The latest twist in the UK came some weeks ago when both the Minister of Health and the Prime Minister announced a payment for all diagnoses of dementia. This shocked most doctors and much of the mainstream media. It felt like a step too far – given that there is nothing useful that can be done for dementia and making too early a diagnosis could have disastrous consequences for families. Speculation is rife as to whose interests are being served here – pharmaceutical or insurance companies.
Until recently, the rest of medicine has been more affected than psychiatry by the forces that have brought about situations like this. It’s been easier for real doctors to suck people into the new apparatus and make patients of them through their lipid levels, bone densities or peak flow rates than it has been to enslave people within the mental health system – we can’t measure brain serotonin after all.
This has meant that, as noted in Black Riders in the Shire, working in North West Wales mental health care until recently felt like living in an oasis like the Shire where you could be close to oblivious to the rumbles from Mordor. Sometimes living and working in such a place makes it easier to see what is happening elsewhere and this is where Pharmageddon came from.
But all this has now changed and devastation has been visited on the Shire. The instrument through which it has come has been Risk Management.
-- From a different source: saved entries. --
(** C5, as the code has it.  The gain edit is committed exactly when
    [parseFloat] gives a number that is not [NaN], infinite values
    included, and that differs from the committed gain; the duration edit
    exactly when [parseInt] gives a positive integer that differs from the
    current duration.  A committed edit is applied and handed to the
    session; any other edit, and every empty or white-space-only one,
    leaves the state as it was and calls nothing. *)
Theorem debounced_commit (text : string) (s : State) (config : FileConfig) :
  (gainCommitted text s = true <->
   isNaN (parseFloat text) = false /\
   strictNe (parseFloat text) (yScale s) = true) /\
  (gainCommitted text s = true ->
   gainEffect text s
     = (setYScale (parseFloat text) s, [onGainChange (parseFloat text)])) /\
  (gainCommitted text s = false -> gainEffect text s = (s, [])) /\
  (durationCommitted text config = true <->
   exists val, parseInt text = Some val /\ 0 < val /\
               val <> trialDurationSec config) /\
  (forall val, durationCommitted text config = true ->
   parseInt text = Some val ->
   durationEffect text config = [onConfigChange (withDuration config val)]) /\
  (durationCommitted text config = false -> durationEffect text config = []) /\
  (whitespaceOnly text = true ->
   gainEffect text s = (s, []) /\ durationEffect text config = []).
Proof.
  unfold gainCommitted, durationCommitted, gainEffect, durationEffect.
  repeat split.
  - destruct (isNaN (parseFloat text)); [discriminate | reflexivity].
  - destruct (isNaN (parseFloat text)); [discriminate|].
    destruct (strictNe (parseFloat text) (yScale s));
      [reflexivity | discriminate].
  - intros [Hn Hd]. rewrite Hn, Hd. reflexivity.
  - destruct (negb (isNaN (parseFloat text))
              && strictNe (parseFloat text) (yScale s));
      [reflexivity | discriminate].
  - destruct (negb (isNaN (parseFloat text))
              && strictNe (parseFloat text) (yScale s));
      [discriminate | reflexivity].
  - destruct (parseInt text) as [val|]; [|discriminate].
    intro H. exists val.
    destruct (val >? 0) eqn:E1; [|discriminate].
    destruct (val =? trialDurationSec config) eqn:E2; [discriminate|].
    apply Z.eqb_neq in E2. repeat split; [lia | exact E2].
  - intros (val & Hp & Hpos & Hne). rewrite Hp.
    replace (val >? 0) with true by (symmetry; apply Z.gtb_lt; lia).
    apply Z.eqb_neq in Hne. rewrite Hne. reflexivity.
  - intros val H Hp. rewrite Hp in *.
    destruct ((val >? 0) && negb (val =? trialDurationSec config));
      [reflexivity | discriminate].
  - destruct (parseInt text) as [val|]; [|reflexivity].
    destruct ((val >? 0) && negb (val =? trialDurationSec config));
      [discriminate | reflexivity].
  - rewrite (parseFloat_blank text H). reflexivity.
  - rewrite (parseInt_blank text H). reflexivity.
Qed.

(** C5 as the specification words it fails in both directions: the text
    [Infinity] is committed though it does not parse to a finite number, and
    a text that parses to the committed gain is finite but calls nothing. *)
Lemma debounced_commit_not_iff_finite :
  (gainCommitted "Infinity" (state_at 2 "") = true /\
   isFinite (parseFloat "Infinity") = false) /\
  (isFinite (parseFloat "1") = true /\
   gainCommitted "1" (state_at 2 "") = false) /\
  (parseInt "5" = Some 5 /\
   durationCommitted "5" config_100Hz_5s = false) /\
  ~ (forall (text : string) (s : State),
       gainCommitted text s = true <-> isFinite (parseFloat text) = true).
Proof.
  repeat split; try reflexivity.
  intro H.
  destruct (H "Infinity"%string (state_at 2 "")) as [Hfin _].
  specialize (Hfin eq_refl). discriminate Hfin.
Qed.

End DebouncedParameters.

(** The texts [2.5] and [10] are committed; a blank and an empty text are
    not. *)
Lemma debounced_commit_witness :
  gainEffect "2.5" (state_at 0 "")
    = (setYScale (JsString.Num 2.5) (state_at 0 ""),
       [onGainChange (JsString.Num 2.5)]) /\
  gainEffect "   " (state_at 0 "") = (state_at 0 "", []) /\
  durationEffect "" config_100Hz_5s = [] /\
  durationEffect "10" config_100Hz_5s
    = [onConfigChange (withDuration config_100Hz_5s 10)].
Proof.
  pose proof (debounced_commit "2.5" (state_at 0 "") config_100Hz_5s)
    as (_ & Hg & _).
  pose proof (debounced_commit "   " (state_at 0 "") config_100Hz_5s)
    as (_ & _ & _ & _ & _ & _ & Hb).
  pose proof (debounced_commit "" (state_at 0 "") config_100Hz_5s)
    as (_ & _ & _ & _ & _ & _ & He).
  pose proof (debounced_commit "10" (state_at 0 "") config_100Hz_5s)
    as (_ & _ & _ & _ & Hd & _).
  split; [exact (Hg eq_refl)|].
  split; [exact (proj1 (Hb eq_refl))|].
  split; [exact (proj2 (He eq_refl))|].
  exact (Hd 10%Z eq_refl eq_refl).
Defined.

(** ** Time axis *)

Section TimeAxis.

Import Canvas.
Local Open Scope Z_scope.


Lemma Qgtb_true (a b : Q) : Qgtb a b = true <-> (b < a)%Q.
Proof.
  unfold Qgtb. rewrite negb_true_iff. split; intro H.
  - apply Qnot_le_lt. intro Hle. apply Qle_bool_iff in Hle. congruence.
  - destruct (Qle_bool a b) eqn:E; [|reflexivity].
    apply Qle_bool_iff in E. exfalso. exact (Qlt_not_le _ _ H E).
Qed.

Lemma Qgtb_false (a b : Q) : Qgtb a b = false <-> (a <= b)%Q.
Proof.
  unfold Qgtb. rewrite negb_false_iff. apply Qle_bool_iff.
Qed.

(** The three cases of [tickInterval]. *)
Lemma tickInterval_cases (totalTime : Q) :
  ((totalTime <= 10)%Q -> tickInterval totalTime = 1) /\
  ((10 < totalTime)%Q -> (totalTime <= 30)%Q -> tickInterval totalTime = 2) /\
  ((30 < totalTime)%Q -> tickInterval totalTime = 5).
Proof.
  unfold tickInterval. repeat split.
  - intro H.
    assert (H30 : (totalTime <= 30)%Q)
      by (eapply Qle_trans; [exact H | discriminate]).
    apply Qgtb_false in H, H30. rewrite H, H30. reflexivity.
  - intros H1 H2. apply Qgtb_true in H1. apply Qgtb_false in H2.
    rewrite H1, H2. reflexivity.
  - intro H. apply Qgtb_true in H. rewrite H.
    destruct (Qgtb totalTime 10); reflexivity.
Qed.

Lemma tickInterval_positive (totalTime : Q) : 1 <= tickInterval totalTime.
Proof.
  unfold tickInterval.
  destruct (Qgtb totalTime 30), (Qgtb totalTime 10); lia.
Qed.


Lemma tickLoop_labels (totalPoints samplingRate : Z) (totalTime startTime : Q)
  (interval : Z) :
  1 <= interval ->
  forall (fuel : nat) (sec : Z),
    0 <= sec -> (interval | sec) ->
    Qceiling totalTime - sec < Z.of_nat fuel ->
    exists ticks,
      tickLoop fuel totalPoints samplingRate totalTime startTime interval sec
        = Ok ticks /\
      Forall (wellLabelled startTime interval) ticks.
Proof.
  intro Hint. induction fuel as [|fuel IH]; intros sec Hsec Hdiv Hfuel.
  - simpl. replace (sec <=? Qceiling totalTime) with false
      by (symmetry; apply Z.leb_gt; lia).
    exists []. split; [reflexivity | constructor].
  - simpl. destruct (sec <=? Qceiling totalTime) eqn:E.
    + destruct (IH (sec + interval)) as (rest & Hrest & Hall).
      * lia.
      * apply Z.divide_add_r; [exact Hdiv | apply Z.divide_refl].
      * lia.
      * rewrite Hrest. simpl.
        destruct ((sec * samplingRate >=? totalPoints)
                  && Qltb (inject_Z sec) totalTime).
        -- exists rest. split; [reflexivity | exact Hall].
        -- eexists. split; [reflexivity|].
           constructor; [|exact Hall].
           repeat split; simpl; assumption.
    + exists []. split; [reflexivity | constructor].
Qed.

(** C6, as the code has it.  The interval is 1 s for a slice of at most
    10 s, 2 s above 10 s and up to 30 s, and 5 s above 30 s.  For a positive
    sampling rate and enough iterations the axis is drawn, and every tick
    stands for a multiple [sec] of the interval and is labelled
    [sec + startTime]. *)
Theorem time_axis_ticks (totalPoints : nat) (samplingRate : Z)
  (startTime : Q) (fuel : nat) :
  0 < samplingRate ->
  let totalTime :=
    (inject_Z (Z.of_nat totalPoints) / inject_Z samplingRate)%Q in
  Qceiling totalTime < Z.of_nat fuel ->
  ((totalTime <= 10)%Q -> tickInterval totalTime = 1) /\
  ((10 < totalTime)%Q -> (totalTime <= 30)%Q -> tickInterval totalTime = 2) /\
  ((30 < totalTime)%Q -> tickInterval totalTime = 5) /\
  exists ticks,
    timeAxis fuel totalPoints samplingRate startTime = Ok ticks /\
    Forall (wellLabelled startTime (tickInterval totalTime)) ticks.
Proof.
  intros Hrate totalTime Hfuel.
  destruct (tickInterval_cases totalTime) as (H1 & H2 & H3).
  repeat (split; [assumption|]).
  unfold timeAxis. destruct (totalPoints =? 0)%nat.
  - exists []. split; [reflexivity | constructor].
  - fold totalTime. destruct (Qgtb totalTime 0).
    + apply tickLoop_labels.
      * apply tickInterval_positive.
      * lia.
      * apply Z.divide_0_r.
      * lia.
    + exists []. split; [reflexivity | constructor].
Qed.

(** C6 as the specification words it fails at the two thresholds: a slice
    of exactly 10 s (1000 rows at 100 Hz) gets a 1 s interval where 2 s is
    specified, and one of exactly 30 s gets 2 s where 5 s is specified. *)
Lemma tick_interval_at_thresholds :
  let tenSeconds := (inject_Z (Z.of_nat 1000) / inject_Z 100)%Q in
  let thirtySeconds := (inject_Z (Z.of_nat 3000) / inject_Z 100)%Q in
  (tickInterval tenSeconds = 1 /\ specifiedInterval tenSeconds = 2) /\
  (tickInterval thirtySeconds = 2 /\ specifiedInterval thirtySeconds = 5) /\
  ~ (forall totalTime : Q,
       tickInterval totalTime = specifiedInterval totalTime).
Proof.
  repeat split; try reflexivity.
  intro H. specialize (H 10%Q). discriminate H.
Qed.

End TimeAxis.

(** The axis of the third 10 s trial of a 100 Hz recording: ticks every
    second, labelled from 10. *)
Lemma time_axis_ticks_witness :
  exists ticks,
    Canvas.timeAxis 20 1000 100 10 = Ok ticks /\
    Canvas.tickInterval (inject_Z (Z.of_nat 1000) / inject_Z 100) = 1%Z /\
    Forall (wellLabelled 10 1) ticks.
Proof.
  destruct (@time_axis_ticks 1000 100 10 20 ltac:(reflexivity)
              ltac:(vm_compute; reflexivity))
    as (H1 & _ & _ & ticks & Hticks & Hall).
  exists ticks. split; [exact Hticks|]. split.
  - apply H1. vm_compute. discriminate.
  - rewrite H1 in Hall; [exact Hall|]. vm_compute. discriminate.
Defined.

(** ** Colour ramp *)

Section ColourRamp.

Import Dsp.
Local Open Scope R_scope.

Lemma clamp_unit (x : R) : 0 <= x <= 1 -> Rmax 0 (Rmin 1 x) = x.
Proof.
  intros [H0 H1]. rewrite Rmin_right by exact H1. apply Rmax_right, H0.
Qed.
Two years ago Welsh Government brought a new Mental Health Act into being. The intentions of the politicians and others behind the original version was to empower patients – to make it mandatory that they had care-plans and give them access to what was being said and written about them. Some of us had been doing just this for 25 years – so it was clear that what was once inconceivable could be done and might bring benefits.
But tacked on to this Bill when it came into force was a recommendation that all patients should be risk assessed and risk managed. The recommendation came from the bureaucrats linked to Government who are typically there because they dislike seeing patients and may not have engaged with one for a decade or more.
Risk management is close to the quintessence of Pharmageddon. The statins and related drugs like those for osteoporosis, asthma and others out of which Pharma makes the most money are not treatments that save lives. They are treatments aimed at risks located in you and me. This is a world where the risks you and I supposedly carry around in our bodies are much more dangerous than the risks all around us from others, the environment or Acts of the Gods.
Companies can offer little more in terms of saving lives than they can forestall Acts of God. But in the case of what we carry around within us, they can create perceptions around risk management, and this is what Insurers and Governments want done.
In the new risk management metrics flooding into mental health, we see Pharmageddon in close to its purest form. Who needs a blood test when ticking a few boxes will do? Who cares that we already know that no matter how good the risk metrics, they are totally useless at actually reducing the risk of things going wrong? Giving antidepressants or antipsychotics for the most part increases your risk of premature death. All that counts is that once the boxes are ticked the organization whether hospital or insurer is immediately insulated from blame.
An adaptation of the immortal words of Werner von Braun as channeled by Tom Lehrer in the 1960s seems called for:
“Once the boxes are ticked who cares where they come down, that’s not my department” says Werner von Braun.
“You too can be a big hero once you’ve learnt to count backwards to zero. In German oder English I can count down and I’m learning Chinese”, says Werner von Braun.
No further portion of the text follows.